Co-author of the paper here. The repo https://github.com/FastFilter/fastfilter_c...

HenriNext · on Dec 20, 2019

Thanks, found the benchmarks (your blog links primarily to different repo, "/xorfilter").

My use case is a new kind of debugger (https://BugJail.com), which works by capturing 20+ million events per second from running application, and then reconstructing model of program execution from the raw events. With 20+ million events per second that 110ns per key is just not going to work..

thomasmg · on Dec 20, 2019

Very interesting! If both construction and lookup need to be very fast, and if you do have enough memory, then I would say a blocked Bloom filter would be best (without knowing your use case in detail). With a regular Bloom filter, you will have lots of CPU cache misses. Cuckoo and xor filter might make sense if you can do (batch) construction in background threads, multiple filters concurrently. That way you can save memory.

HenriNext · on Dec 20, 2019

The filters are used to seek from database files, so lookup/query side performance is not major issue (Xor filters were mainly interesting because of the smaller size). Normally a secondary index would do the job fine, but because of the high sustained rate there is no time to write it. And all CPU cores are already maxed out, so moving more to background doesn't provide net-benefit..

+Thanks everybody for your encouraging words :)

jacquesm · on Dec 20, 2019

That is a very interesting project that you have on the go there, it doesn't happen often that I see tools that I think might be game changers coming along and this just might be one of those.

HenriNext · on Dec 20, 2019

Thanks!

Btw you have a bug in your HN profile, it shows "Karma 158422", which seems to be about two orders of magnitude off? ;)

jacquesm · on Dec 20, 2019

I know, I asked dang to fix it but he refused. I'll have to live with it I guess.

What I like about your project is that I've always felt that debuggers and such give us the same 'von Neumann' view of running programmers that we feel our CPU has. It's a bit like trying to figure out why your car won't start when all you have is a view through a microscope. And besides that, it is quite often that which is not happening that is indicative of an issue and debuggers usually allow you to focus only very well on everything that does happen.

HenriNext · on Dec 20, 2019

Maybe you feel that way because that's exactly what debugger was designed for: CPU register access in assembler programs..

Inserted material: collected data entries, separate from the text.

(** * The TL1 command engine of the FlexILS client

    A shallow embedding of [services/infinera/flexils/commands/base.py],
    [commands/ots.py], [commands/sch.py] and [flexils/client.py]:
    the command registry, the serializer [to_string], the response parser
    [from_raw_text] with its quote-aware tokenizer, and the client facade
    with its eager and lazy method resolution.

    Python [str] values are modelled as [string]: sequences of code points
    below 256.  Character classes ([str.isspace], the regular expression
    classes [\s] and [\w], line boundaries, [str.lower]) are written out for
    that range.  Python dictionaries whose order is observable (parsed
    records, keyword arguments) are association lists with Python's
    update-in-place discipline; the registry is a [gmap].  Exceptions are
    values of an error monad.

    Two modules that the code imports are not among the sources.  Of
    [utils/fixed_params.py] the embedding needs [DEFAULT_CTAG], which is a
    parameter, and [TL1CompletionStatus], which follows the spec.  Of
    [exceptions.py] it needs [TL1CommandDeniedError], which carries the three
    values that [execute] passes to it.  The command classes embedded are
    those of [commands/ots.py], [commands/sch.py] and
    [commands/maintenance_state.py]; the first two modules inherit
    [to_string], the third overrides it.  Of the other command modules the
    renaming hooks of the response classes are embedded, of
    [utils/tl1_command_help_to_pydantic_generator.py] the reading of one
    template part, and of the callers [TnmsClient.flexils] and two
    functions of [products/services/optical_spectrum.py]. *)

From Stdlib Require Import Ascii String ZArith Lia Bool.
From stdpp Require Import gmap strings list pretty.

Local Open Scope string_scope.
Local Open Scope Z_scope.

(** ** Exceptions and the error monad *)

(** The exceptions that the embedded code raises, each with what it is
    raised with.  [Unmodelled] is no Python exception: it stands at the two
    places where the embedding stops (the [repr] of a list, a tag that is
    not a [str]), which no command validated by pydantic reaches. *)
Inductive exn : Type :=
  | ValueError (msg : string)
  | AttributeError (type_name attr : string)
  | TypeError_multiple_values (keyword : string)
  | IndexError
  | ValidationError (field : string)
  | Unmodelled (what : string)
  | TL1CommandDeniedError (device_uuid command response : string).

Inductive result (A : Type) : Type :=
  | Ok (a : A)
  | Raise (e : exn).
Arguments Ok {A} a.
Arguments Raise {A} e.

#[global] Instance result_ret : MRet result := fun A a => Ok a.
#[global] Instance result_bind : MBind result := fun A B k r =>
  match r with
  | Ok a => k a
  | Raise e => Raise e
  end.

(** The Python class name of an exception, as [type(e).__name__] gives it. *)
Definition exn_class (e : exn) : string :=
  match e with
  | ValueError _ => "ValueError"
  | AttributeError _ _ => "AttributeError"
  | TypeError_multiple_values _ => "TypeError"
  | IndexError => "IndexError"
  | ValidationError _ => "ValidationError"
  | Unmodelled _ => "Unmodelled"
  | TL1CommandDeniedError _ _ _ => "TL1CommandDeniedError"
  end.

(** The classes of which a built-in exception is an instance, by name and
    in the order of [type(e).__mro__]; [None] for the classes that are not
    built in, whose definitions are not among the sources. *)
Definition exn_mro (e : exn) : option (list string) :=
  match e with
  | ValueError _ => Some ["ValueError"; "Exception"; "BaseException"; "object"]
  | AttributeError _ _ => Some ["AttributeError"; "Exception"; "BaseException"; "object"]
  | TypeError_multiple_values _ => Some ["TypeError"; "Exception"; "BaseException"; "object"]
  | IndexError => Some ["IndexError"; "LookupError"; "Exception"; "BaseException"; "object"]
  | ValidationError _ | Unmodelled _ | TL1CommandDeniedError _ _ _ => None
  end.

(** ** Python's built-in string operations *)

Module Py.

Definition between (lo hi n : N) : bool := ((lo <=? n) && (n <=? hi))%N.

(** [str.isspace] on one character, which is also the class [\s]. *)
Definition isspace (c : ascii) : bool :=
  let n := N_of_ascii c in
  between 9 13 n || between 28 32 n || (n =? 133)%N || (n =? 160)%N.

(** The class [\w]: alphanumeric characters and the underscore. *)
Definition isword (c : ascii) : bool :=
  let n := N_of_ascii c in
  between 48 57 n || between 65 90 n || (n =? 95)%N || between 97 122 n
  || (n =? 170)%N || between 178 179 n || (n =? 181)%N
  || between 185 186 n || between 188 190 n
  || between 192 214 n || between 216 246 n || between 248 255 n.

(** Line boundaries of [str.splitlines] (the pair CR LF counts once). *)
Definition islinebreak (c : ascii) : bool :=
  let n := N_of_ascii c in
  between 10 13 n || between 28 30 n || (n =? 133)%N.

Definition lower_char (c : ascii) : ascii :=
  let n := N_of_ascii c in
  if between 65 90 n || between 192 214 n || between 216 222 n
  then ascii_of_N (n + 32) else c.

Fixpoint lower (s : string) : string :=
  match s with
  | EmptyString => EmptyString
  | String c s' => String (lower_char c) (lower s')
  end.

Definition len (s : string) : Z := Z.of_nat (String.length s).

(** [s.startswith(p)] *)
Fixpoint startswith (s p : string) {struct p} : bool :=
  match p, s with
  | EmptyString, _ => true
  | String _ _, EmptyString => false
  | String a p', String b s' => if Ascii.eqb a b then startswith s' p' else false
  end.

(** [s.endswith(p)] *)
Definition endswith (s p : string) : bool :=
  startswith (String.rev s) (String.rev p).

(** [s[n:]] for a non-negative [n] *)
Fixpoint drop (n : nat) (s : string) : string :=
  match n, s with
  | O, _ => s
  | S _, EmptyString => EmptyString
  | S n', String _ s' => drop n' s'
  end.

(** [s[:n]] for a non-negative [n] *)
Fixpoint take (n : nat) (s : string) : string :=
  match n, s with
  | O, _ => EmptyString
  | S _, EmptyString => EmptyString
  | S n', String c s' => String c (take n' s')
  end.

(** [s[1:-1]] *)
Definition strip_ends (s : string) : string :=
  take (String.length s - 2) (drop 1 s).

(** [s.find(sub)]: the lowest index at which [sub] occurs, or -1. *)
Fixpoint find_from (sub s : string) (i : Z) : Z :=
  if startswith s sub then i
  else match s with
       | EmptyString => -1
       | String _ s' => find_from sub s' (i + 1)
       end.
Definition find (s sub : string) : Z := find_from sub s 0.

(** [s.rfind(sub)]: the highest index at which [sub] occurs, or -1. *)
Fixpoint rfind_from (sub s : string) (i : Z) : Z :=
  match s with
  | EmptyString => if startswith s sub then i else -1
  | String _ s' =>
      let r := rfind_from sub s' (i + 1) in
      if r =? -1 then (if startswith s sub then i else -1) else r
  end.
Definition rfind (s sub : string) : Z := rfind_from sub s 0.

(** [sub in s] *)
Definition contains (s sub : string) : bool := negb (find s sub =? -1).

Fixpoint inchars (chars : string) (c : ascii) : bool :=
  match chars with
  | EmptyString => false
  | String a chars' => if Ascii.eqb a c then true else inchars chars' c
  end.

Fixpoint lstrip (p : ascii -> bool) (s : string) : string :=
  match s with
  | EmptyString => EmptyString
  | String c s' => if p c then lstrip p s' else s
  end.

Fixpoint rstrip (p : ascii -> bool) (s : string) : string :=
  match s with
  | EmptyString => EmptyString
  | String c s' =>
      match rstrip p s' with
      | EmptyString => if p c then EmptyString else String c EmptyString
      | r => String c r
      end
  end.

(** [s.strip()] and [s.strip(chars)] *)
Definition strip (s : string) : string := lstrip isspace (rstrip isspace s).
Definition strip_chars (s chars : string) : string :=
  lstrip (inchars chars) (rstrip (inchars chars) s).

(** [s.splitlines()] *)
Fixpoint splitlines (s : string) : list string :=
  match s with
  | EmptyString => []
  | String c s' =>
      if islinebreak c then
        match s' with
        | String c' s'' =>
            if Ascii.eqb c "013" && Ascii.eqb c' "010"
            then EmptyString :: splitlines s''
            else EmptyString :: splitlines s'
        | EmptyString => [EmptyString]
        end
      else
        match splitlines s' with
        | [] => [String c EmptyString]
        | l :: ls => String c l :: ls
        end
  end.

(** [s.split(sep)] for a non-empty separator; [k] counts the characters of
    a separator just matched that are still to be skipped. *)
Fixpoint split_aux (sep : string) (k : nat) (s : string) : list string :=
  match s with
  | EmptyString => [EmptyString]
  | String c s' =>
      match k with
      | S k' => split_aux sep k' s'
      | O =>
          if startswith s sep
          then EmptyString :: split_aux sep (String.length sep - 1) s'
          else match split_aux sep 0 s' with
               | [] => [String c EmptyString]
               | l :: ls => String c l :: ls
               end
      end
  end.
Definition split (s sep : string) : list string := split_aux sep 0 s.

(** [s.split(c, 1)] when [c in s]: the text before and after the first [c]. *)
Fixpoint split_once (c : ascii) (s : string) : string * string :=
  match s with
  | EmptyString => (EmptyString, EmptyString)
  | String a s' =>
      if Ascii.eqb a c then (EmptyString, s')
      else let '(k, v) := split_once c s' in (String a k, v)
  end.

(** [s.replace(old, new)] for a non-empty [old] *)
Fixpoint replace_aux (old new : string) (k : nat) (s : string) : string :=
  match s with
  | EmptyString => EmptyString
  | String c s' =>
      match k with
      | S k' => replace_aux old new k' s'
      | O =>
          if startswith s old
          then new +:+ replace_aux old new (String.length old - 1) s'
          else String c (replace_aux old new 0 s')
      end
  end.
Definition replace (s old new : string) : string := replace_aux old new 0 s.

(** [sep.join(l)] *)
Fixpoint join (sep : string) (l : list string) : string :=
  match l with
  | [] => EmptyString
  | [x] => x
  | x :: l' => x +:+ sep +:+ join sep l'
  end.

Fixpoint take_while (p : ascii -> bool) (s : string) : string :=
  match s with
  | EmptyString => EmptyString
  | String c s' => if p c then String c (take_while p s') else EmptyString
  end.

(** The [re.match] of line 77, whose pattern is optional whitespace and
    then a captured run of one or more word characters: [None] when there
    is no match, otherwise group 1. *)
Definition re_match_status (s : string) : option string :=
  match take_while isword (lstrip isspace s) with
  | EmptyString => None
  | w => Some w
  end.

End Py.


(** The double quote and the backslash, and a transliteration that lets the
    examples below write TL1 text with ['] where the wire has a double
    quote. *)
Definition dquote : ascii := "034"%char.
Definition backslash : ascii := "092"%char.

Fixpoint tl1 (s : string) : string :=
  match s with
  | EmptyString => EmptyString
  | String c s' => String (if Ascii.eqb c "'" then dquote else c) (tl1 s')
  end.

(** ** Python dictionaries with observable order *)

Section Dict.
Context {V : Type}.

Fixpoint dict_get (d : list (string * V)) (k : string) : option V :=
  match d with
  | [] => None
  | (k', v) :: d' => if String.eqb k' k then Some v else dict_get d' k
  end.

(** [d[k] = v]: an existing key keeps its place, a new key goes last. *)
Fixpoint dict_set (d : list (string * V)) (k : string) (v : V) : list (string * V) :=
  match d with
  | [] => [(k, v)]
  | (k', v') :: d' =>
      if String.eqb k' k then (k', v) :: d' else (k', v') :: dict_set d' k v
  end.

Fixpoint dict_del (d : list (string * V)) (k : string) : list (string * V) :=
  match d with
  | [] => []
  | (k', v') :: d' => if String.eqb k' k then d' else (k', v') :: dict_del d' k
  end.

(** [d.pop(k, default)] *)
Definition dict_pop_default (d : list (string * V)) (k : string) (default : V)
  : V * list (string * V) :=
  match dict_get d k with
  | Some v => (v, dict_del d k)
  | None => (default, d)
  end.

Definition dict_keys (d : list (string * V)) : list string := map fst d.
End Dict.

(** [for i, x in enumerate(l)] as a left fold that starts counting at [i]. *)
Fixpoint fold_enumerate {A B : Type} (f : B -> nat -> A -> B) (i : nat) (l : list A) (b : B) : B :=
  match l with
  | [] => b
  | a :: l' => fold_enumerate f (S i) l' (f b i a)
  end.

(** ** utils/fixed_params.py *)

(** Modelled from the spec: [utils/fixed_params.py] is missing.  The spec
    names the completion codes COMPLD and DENY and the marker ALREADY, and
    says that any other vendor status string passes through unmodified, so
    [TL1CompletionStatus(status)] keeps the status text. *)
Module TL1CompletionStatus.
Definition COMPLD : string := "COMPLD".
Definition DENY : string := "DENY".
Definition ALREADY : string := "ALREADY".
Definition of_string (status : string) : result string := Ok status.
End TL1CompletionStatus.

(** ** commands/base.py: responses *)

(** A parsed value: a scalar, a flat list or a list of lists of strings. *)
Inductive pyval : Type :=
  | PStr (s : string)
  | PList (l : list string)
  | PListList (l : list (list string)).

Definition record : Type := list (string * pyval).

Record TL1BaseResponse : Type := {
  status : string;
  raw_data : string;
  parsed_data : list record;
  ctag : string;
  sid : option string;
  tid : option string;
}.

(** A response class: its name and its [rename_positional_params] hook. *)
Record response_class : Type := {
  response_name : string;
  rename_positional_params : list record -> result (list record);
}.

It's pretty insane that every other aspect of software engineering has changed so dramatically since the 1970s, but debugger has remained fundamentally unchanged for almost half a century now.

Also.. next BugJail beta will have SQL queries against captured program execution (select * from field_write join method_call...) to test hypothesis about runtime behavior. If you can express "that which is not happening" in SQL and get back 0 rows, then it didn't happen. Do you think this could solve your need?

powturbo · on Dec 20, 2019

It might be possible to use integer compression with block offsets like in the TurboPFor [1] demo.

TurboPFor offers also direct access to single values in a block.

1 - https://github.com/powturbo/TurboPFor

HenriNext · on Dec 20, 2019

Thanks for the link, but actually I already use integer compression.

Nelkins · on Dec 20, 2019

The website mentions a waiting list. Can you point me in the direction of where I can get email notifications about this project? Would be very interested in this for .NET. Is it similar to https://devblogs.microsoft.com/dotnet/debugging-net-apps-wit... ?

HenriNext · on Dec 20, 2019

Sorry, the waiting list is indeed down atm :( You can just send one-line support ticket at https://support.bugjail.com/hc/en-us/requests/new and I'll add you manually.

The underlying technology in BugJail and Microsoft TTD is somewhat similar (capturing based), but the functionality build on top of that is very different: Microsoft TTD still looks and works like "normal debugger plus back button", while BugJail is total redesign from scratch and looks nothing like any traditional debugger.

rdevsrex · on Dec 20, 2019

Wow. That is a really cool project. I can see why you need that level of performance.

flafla2 · on Dec 20, 2019

This is damn awesome. Keep up the good work!

hinkley · on Dec 20, 2019

Yes but grandparent is correct. The first word in the title is still “faster”.

jchw · on Dec 20, 2019

I know it's frowned upon to say this at HN, but I'm beginning to wonder who's reading the actual page. At least to me the page seems pretty clear about it:

>The xor filters takes a bit longer to build, but once built, it uses less memory and is about 25% faster in some demonstration test.

When they say "faster," they mean for querying. Which is actually pretty useful for a lot of use cases where bloom filters are used today.

HenriNext · on Dec 20, 2019

To be clear, I wrote specifically "construction performance".

The blog already stated that "build is bit slower", so i was mainly commenting that instead of "bit slower" it is actually order of magnitude slower (in some cases).

According to the paper, the query side performance is indeed faster, so they are not misleading in any way.